> Work required:
From the entries below, copy out every line with "unfold" in it.

Collected data
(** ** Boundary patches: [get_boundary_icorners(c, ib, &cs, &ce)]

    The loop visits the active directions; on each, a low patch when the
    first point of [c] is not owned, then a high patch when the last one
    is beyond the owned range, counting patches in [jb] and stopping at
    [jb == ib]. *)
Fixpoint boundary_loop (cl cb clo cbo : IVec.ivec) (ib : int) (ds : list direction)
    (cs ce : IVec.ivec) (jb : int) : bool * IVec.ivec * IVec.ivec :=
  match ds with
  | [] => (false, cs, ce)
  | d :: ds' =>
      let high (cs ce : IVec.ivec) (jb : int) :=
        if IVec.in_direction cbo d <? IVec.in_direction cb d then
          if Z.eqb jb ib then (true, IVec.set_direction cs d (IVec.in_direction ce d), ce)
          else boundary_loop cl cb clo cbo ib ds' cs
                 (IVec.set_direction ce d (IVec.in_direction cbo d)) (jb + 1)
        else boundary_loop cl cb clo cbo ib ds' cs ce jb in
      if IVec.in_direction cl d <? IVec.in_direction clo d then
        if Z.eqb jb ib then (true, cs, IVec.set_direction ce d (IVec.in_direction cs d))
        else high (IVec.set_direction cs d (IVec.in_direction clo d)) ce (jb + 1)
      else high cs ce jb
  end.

* * *

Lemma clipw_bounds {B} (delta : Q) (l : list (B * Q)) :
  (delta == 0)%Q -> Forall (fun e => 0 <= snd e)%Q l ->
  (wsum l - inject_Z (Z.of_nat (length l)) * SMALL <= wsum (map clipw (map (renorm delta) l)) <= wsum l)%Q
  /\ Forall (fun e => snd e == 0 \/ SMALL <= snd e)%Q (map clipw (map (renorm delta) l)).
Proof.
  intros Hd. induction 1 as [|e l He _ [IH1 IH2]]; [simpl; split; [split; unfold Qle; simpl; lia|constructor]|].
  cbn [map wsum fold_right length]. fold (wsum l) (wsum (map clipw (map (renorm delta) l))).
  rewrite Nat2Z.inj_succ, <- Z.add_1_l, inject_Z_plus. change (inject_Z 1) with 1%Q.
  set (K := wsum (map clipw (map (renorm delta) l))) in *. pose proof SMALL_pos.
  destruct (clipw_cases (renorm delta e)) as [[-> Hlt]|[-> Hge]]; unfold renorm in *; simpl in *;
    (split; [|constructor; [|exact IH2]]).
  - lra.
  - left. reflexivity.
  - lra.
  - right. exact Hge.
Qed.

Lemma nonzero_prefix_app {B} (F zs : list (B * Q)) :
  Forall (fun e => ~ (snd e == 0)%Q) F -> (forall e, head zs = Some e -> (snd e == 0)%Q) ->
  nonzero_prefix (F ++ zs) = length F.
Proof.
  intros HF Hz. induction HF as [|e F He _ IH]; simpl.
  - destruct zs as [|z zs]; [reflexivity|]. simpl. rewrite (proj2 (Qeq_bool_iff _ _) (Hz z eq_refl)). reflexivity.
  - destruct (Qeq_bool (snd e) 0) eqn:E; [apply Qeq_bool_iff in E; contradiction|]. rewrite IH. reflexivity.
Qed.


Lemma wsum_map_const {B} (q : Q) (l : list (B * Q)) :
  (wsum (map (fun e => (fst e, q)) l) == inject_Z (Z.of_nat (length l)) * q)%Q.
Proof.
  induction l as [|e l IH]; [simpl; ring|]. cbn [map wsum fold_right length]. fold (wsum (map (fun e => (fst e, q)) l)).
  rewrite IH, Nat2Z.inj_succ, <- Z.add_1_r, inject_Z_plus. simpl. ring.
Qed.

> Answer to this task:
  intros Hd. induction 1 as [|e l He _ [IH1 IH2]]; [simpl; split; [split; unfold Qle; simpl; lia|constructor]|].
  destruct (clipw_cases (renorm delta e)) as [[-> Hlt]|[-> Hge]]; unfold renorm in *; simpl in *;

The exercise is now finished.